The buildings of the open-air collection display the 18th-century rural architecture and lifestyle of Nógrád County. The Palóc wooden house, which is the core of the collection, was transported to Balassagyarmat from Karancskeszi in 1932. Here it was re-built by a carpenter from Karancskeszi, in its original form. The thatched house divided into three sections represents the archaic house type in Nograd County, also typical of the Paloc architecture, which demonstrates a kinship with the wooden houses of the more northerly forested area. Its arrangement, construction, and evolution demonstrate the Hungarian house type, in which the hearth and the heating oven are found in the living room.
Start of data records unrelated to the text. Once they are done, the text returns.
(* ===== verification/OutputMsgSetConc.v ===== *)
(** * OutputMsgSetConc: concurrent use of the message set

    Application threads insert messages while the deadline handler drains the
    set.  A step is one access to a flag or to a slot, a call of the
    definitions of [OutputMsgSet].  Every message travels with its output
    buffer, so the inserts under way and the messages in the set together are
    at most as many as the buffers: a token stands for a buffer.  In every
    interleaving no message is lost, duplicated or overwritten, no slot is
    accessed by two parties at once, and an insert does not fail while the
    slots are as many as the buffers. *)
From S2P Require Import Prelude Std OutputMsgSet SlotScan.
From stdpp Require Import base option list numbers relations.
From Stdlib Require Import Lia.

Section set_conc.
Context {Msg : Type}.
Implicit Types (s : OutputMsgSet Msg) (m : Msg).

(** What an output buffer is used for: nothing, an [insert] at some point of
    its code, a message in slot [i], a message the handler is sending, an
    insert that failed. *)
Inductive set_token :=
  | TFree
  | TScan (m : Msg) (i : nat)
  | TStore (m : Msg) (i : nat)
  | TPublish (m : Msg) (i : nat)
  | TIn (m : Msg) (i : nat)
  | TSent (m : Msg)
  | TFailed (m : Msg).

(** The handler, in [OutputMsgDrain::next] and [take_slot]. *)
Inductive drainer :=
  | DIdle
  | DLoad (i : nat)
  | DTake (i : nat)
  | DInvalidate (i : nat) (o : option Msg)
  | DRelease (i : nat) (o : option Msg).

(** [inserted] and [sent] record the messages of the inserts that returned
    [Ok] and of the iterations of the drain. *)
Record set_config := mk_set_config {
  sc_set : OutputMsgSet Msg;
  sc_tokens : list set_token;
  sc_drainer : drainer;
  sc_inserted : list Msg;
  sc_sent : list Msg;
}.

Inductive set_step : set_config → set_config → Prop :=
  | set_insert s ts d ins snt t m :
      ts !! t = Some TFree →
      set_step (mk_set_config s ts d ins snt)
               (mk_set_config s (<[t := TScan m 0]> ts) d ins snt)
  | set_claim s s' ts d ins snt t m i :
      ts !! t = Some (TScan m i) → swap_slot_busy i s = Ret (false, s') →
      set_step (mk_set_config s ts d ins snt)
               (mk_set_config s' (<[t := TStore m i]> ts) d ins snt)
  | set_next s s' ts d ins snt t m i :
      ts !! t = Some (TScan m i) → swap_slot_busy i s = Ret (true, s') →
      set_step (mk_set_config s ts d ins snt)
               (mk_set_config s' (<[t := TScan m (S i)]> ts) d ins snt)
  | set_full s ts d ins snt t m i :
      ts !! t = Some (TScan m i) → length (slot_busy s) ≤ i →
      set_step (mk_set_config s ts d ins snt)
               (mk_set_config s (<[t := TFailed m]> ts) d ins snt)
  | set_store s s' ts d ins snt t m i old :
      ts !! t = Some (TStore m i) → replace_slot i (Some m) s = Ret (old, s') →
      set_step (mk_set_config s ts d ins snt)
               (mk_set_config s' (<[t := TPublish m i]> ts) d ins snt)
  | set_publish s s' ts d ins snt t m i :
      ts !! t = Some (TPublish m i) → store_valid i true s = Ret (tt, s') →
      set_step (mk_set_config s ts d ins snt)
               (mk_set_config s' (<[t := TIn m i]> ts) d (m :: ins) snt)
  | set_freed s ts d ins snt t m :
      ts !! t = Some (TSent m) ∨ ts !! t = Some (TFailed m) →
      set_step (mk_set_config s ts d ins snt)
               (mk_set_config s (<[t := TFree]> ts) d ins snt)
  | drain_start s ts ins snt :
      set_step (mk_set_config s ts DIdle ins snt) (mk_set_config s ts (DLoad 0) ins snt)
  | drain_valid s ts ins snt i :
      slot_valid s !! i = Some true →
      set_step (mk_set_config s ts (DLoad i) ins snt) (mk_set_config s ts (DTake i) ins snt)
  | drain_skip s ts ins snt i :
      slot_valid s !! i = Some false →
      set_step (mk_set_config s ts (DLoad i) ins snt) (mk_set_config s ts (DLoad (S i)) ins snt)
  | drain_end s ts ins snt i :
      length (slots s) ≤ i →
      set_step (mk_set_config s ts (DLoad i) ins snt) (mk_set_config s ts DIdle ins snt)
  | drain_take s s' ts ins snt i o :
      replace_slot i None s = Ret (o, s') →
      set_step (mk_set_config s ts (DTake i) ins snt)
               (mk_set_config s' ts (DInvalidate i o) ins snt)
  | drain_invalidate s s' ts ins snt i o :
      store_valid i false s = Ret (tt, s') →
      set_step (mk_set_config s ts (DInvalidate i o) ins snt)
               (mk_set_config s' ts (DRelease i o) ins snt)
  | drain_yield s s' ts ins snt i t m :
      store_busy i false s = Ret (tt, s') → ts !! t = Some (TIn m i) →
      set_step (mk_set_config s ts (DRelease i (Some m)) ins snt)
               (mk_set_config s' (<[t := TSent m]> ts) (DLoad (S i)) ins (m :: snt)).

(** The slot a token owns, and the slot it owns or looks at. *)
Definition holds_slot (q : set_token) : option nat :=
  match q with TStore _ i | TPublish _ i | TIn _ i => Some i | _ => None end.
Definition token_position (q : set_token) : option nat :=
  match q with
  | TScan _ i | TStore _ i | TPublish _ i | TIn _ i => Some i
  | _ => None
  end.

(** Flags and content of slot [i]. *)
Definition slot_is s (i : nat) (v : bool * bool * option Msg) : Prop :=
  slot_busy s !! i = Some v.1.1 ∧ slot_valid s !! i = Some v.1.2 ∧ slots s !! i = Some v.2.

(** What the owner of a slot knows of it, given where the handler is. *)
Definition owner_view (d : drainer) (q : set_token) : bool * bool * option Msg :=
  match q with
  | TStore _ _ => (true, false, None)
  | TPublish m _ => (true, false, Some m)
  | TIn m i =>
      match d with
      | DInvalidate j _ => if j =? i then (true, true, None) else (true, true, Some m)
      | DRelease j _ => if j =? i then (true, false, None) else (true, true, Some m)
      | _ => (true, true, Some m)
      end
  | _ => (false, false, None)
  end.

(** The handler works on a slot only while a published message owns it. *)
Definition drainer_ok (ts : list set_token) (d : drainer) : Prop :=
  match d with
  | DIdle | DLoad _ => True
  | DTake i => ∃ t m, ts !! t = Some (TIn m i)
  | DInvalidate i o | DRelease i o => ∃ t m, ts !! t = Some (TIn m i) ∧ o = Some m
  end.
The wooden stable operated as a mill in Bocsárlapujtő at the beginning of the 19th century, and then in a barely changed form was used as a stable until it was transported to Balassagyarmat in 1933. In 1934, the collection was extended with a wooden barn with detached silo from Patvarc. The barn, like the stable, was built in the early 19th century. Inside, an oil sump dated from 1872 was placed. In the barn, there is a wine press from 1836. The oil sump, which had been out in the open since the destruction of the old wooden barn, was covered with a six-foot barn in 1966. In the same year, the farmyard, which was complete again, was framed by a fence characteristic of Ipolyszög.

The open-air collection was enriched by sacred constructions in 1996: the copy of a late 19th-century tiny chapel from the outskirts of a village, with a clothed Statue of Mary inside, as well as the reconstruction of a roadside crucifix.